======== Supplied material
Lemma delta_remove_holds (k : kernel) (l1 : list (nat * Z)) (x : nat)
    (t : Z) (l2 : list (nat * Z)) :
  sleepsb k (l1 ++ (x, t) :: l2) = true ->
  (0 < length l1 + length l2)%nat ->
  exists k',
    deltalist.delta_remove (Some x) k = Ok (t, k')
    /\ sleepsb k' (l1 ++ l2) = true
    /\ P.next <$> K.pcbs k' !! x = Some None
    /\ outside_sleep k' = outside_sleep k
    /\ (forall z, unkeyed_unlinked <$> K.pcbs k' !! z
                  = unkeyed_unlinked <$> K.pcbs k !! z)
    /\ (forall z, z ∉ (l1 ++ (x, t) :: l2).*1 ->
                  K.pcbs k' !! z = K.pcbs k !! z).
Proof.
  intros H Hlen. unfold deltalist.delta_remove. cbn [is_null negb assert].
  rewrite (bind_ok _ _ _ _ _ eq_refl).
  rewrite (bind_ok _ _ _ _ _ (eq_refl : gets K.sleep_queue k = Ok (_, k))).
  pose proof H as H0.
  apply sleepsb_spec in H as (Hsz & Hmax & Hs & Ha & Hnd).
  unfold INT_MAX in Hmax. rewrite length_app in Hsz. cbn [length] in Hsz.
  destruct (Z.eqb_spec (D.size (K.sleep_queue k)) 0) as [|_]; [lia|].
  cbn [negb assert]. rewrite (bind_ok _ _ _ _ _ eq_refl).
  destruct l1 as [|[y s] l1].
  - (* [x] is the head *)
    cbn [app] in *. destruct l2 as [|[n u] l2]; [cbn in Hlen; lia|].
    destruct (poll_with_successor k x t n u l2 H0)
      as (k' & pcx' & E & Hs' & Hx' & Hnx & _ & Hkx & Hout & Hun & Hoth).
    apply sleepersb_cons in Hs as (-> & _). cbn [ptr_eqb]. rewrite Nat.eqb_refl.
    rewrite (bind_ok _ _ _ _ _ E).
    rewrite (bind_ok _ _ _ _ _ (rd_ok k' x pcx' Hx')). rewrite Hkx.
    exists k'. split; [done|]. split_and!; try done; [by rewrite Hx', <- Hnx|].
    intros z Hz. apply Hoth; intros ->; apply Hz; [left|right; left].
  - (* [x] is behind the head [y] *)
    cbn [app] in *. cbn [length] in Hsz.
    apply sleepersb_cons in Hs as (Hh & pcy & Hy & Hky & Hs).
    apply ascendingb_cons in Ha as [Hs' Ha].
    pose proof (NoDup_cons_1_1 _ _ Hnd) as Hyl.
    pose proof (NoDup_cons_1_2 _ _ Hnd) as Hnd'.
    assert (Hyx : y <> x) by (intros ->; apply Hyl; apply fst_elem_mid).
    rewrite Hh. cbn [ptr_eqb]. apply Nat.eqb_neq in Hyx as Hyx'. rewrite Hyx'.
    rewrite (bind_ok _ _ _ _ _ (rd_ok k y pcy Hy)). rewrite Hky, Z.sub_0_r.
    assert (Hb : 0 <= s <= INT_MAX) by done.
    assert (Hf : (length l1 < S (Z.to_nat (D.size (K.sleep_queue k))))%nat)
      by lia.
    destruct (delta_remove_loop_spec x t l2 l1 k
                (S (Z.to_nat (D.size (K.sleep_queue k)))) y pcy s Hy Hs Ha
                Hb Hnd' Hyl Hf)
      as (k' & E & (pcy' & Hy' & Ey & Hs2) & Ho & Hnx & Hhd & Hsz' & Hout & Hun).
    exists k'. split; [done|]. split_and!; try done.
    + apply sleepsb_intro.
      * rewrite Hsz'. cbn [app length]. rewrite length_app, wrap32_small; lia.
      * unfold INT_MAX. rewrite Hsz', wrap32_small; lia.
      * rewrite Hhd, Hh. eapply sleepersb_cons_intro; [done| |done].
        rewrite <- Hky. exact (f_equal P.key Ey).
      * change ((y, s) :: l1 ++ l2) with (((y, s) :: l1) ++ l2).
        apply (ascendingb_remove ((y, s) :: l1) x t l2). cbn [app]. cbn.
        rewrite Ha. destruct (Z.leb_spec 0 s), (Z.leb_spec s INT_MAX); try done; lia.
      * change (NoDup (y :: (l1 ++ l2).*1)).
        change (y ∉ (l1 ++ (x, t) :: l2).*1) in Hyl.
        change (NoDup ((l1 ++ (x, t) :: l2).*1)) in Hnd'.
        rewrite fmap_app in *. rewrite fmap_cons in Hyl, Hnd'.
        apply NoDup_cons_2.
        -- intros Hin. apply Hyl. apply elem_of_app in Hin as [?|?];
             apply elem_of_app; [by left|right; by right].
        -- apply list.NoDup_app in Hnd' as (M1 & M2 & M3). apply list.NoDup_app.
           split_and!; [done| |by apply NoDup_cons_1_2 in M3].
           intros z Hz Hz'. apply (M2 z Hz). by right.
    + intros z. by apply unkeyed_unlinked_of.
    + intros z Hz. apply Ho; [intros ->; apply Hz; left|].
      intros Hz'. apply Hz. by right.
Qed.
================
▶ **Requirement**
The answer should contain only the lines from the first line of the entries through the line holding "pose proof H as H0.", each exactly as written.

▶ **Your response**
Lemma delta_remove_holds (k : kernel) (l1 : list (nat * Z)) (x : nat)
    (t : Z) (l2 : list (nat * Z)) :
  sleepsb k (l1 ++ (x, t) :: l2) = true ->
  (0 < length l1 + length l2)%nat ->
  exists k',
    deltalist.delta_remove (Some x) k = Ok (t, k')
    /\ sleepsb k' (l1 ++ l2) = true
    /\ P.next <$> K.pcbs k' !! x = Some None
    /\ outside_sleep k' = outside_sleep k
    /\ (forall z, unkeyed_unlinked <$> K.pcbs k' !! z
                  = unkeyed_unlinked <$> K.pcbs k !! z)
    /\ (forall z, z ∉ (l1 ++ (x, t) :: l2).*1 ->
                  K.pcbs k' !! z = K.pcbs k !! z).
Proof.
  intros H Hlen. unfold deltalist.delta_remove. cbn [is_null negb assert].
  rewrite (bind_ok _ _ _ _ _ eq_refl).
  rewrite (bind_ok _ _ _ _ _ (eq_refl : gets K.sleep_queue k = Ok (_, k))).
  pose proof H as H0.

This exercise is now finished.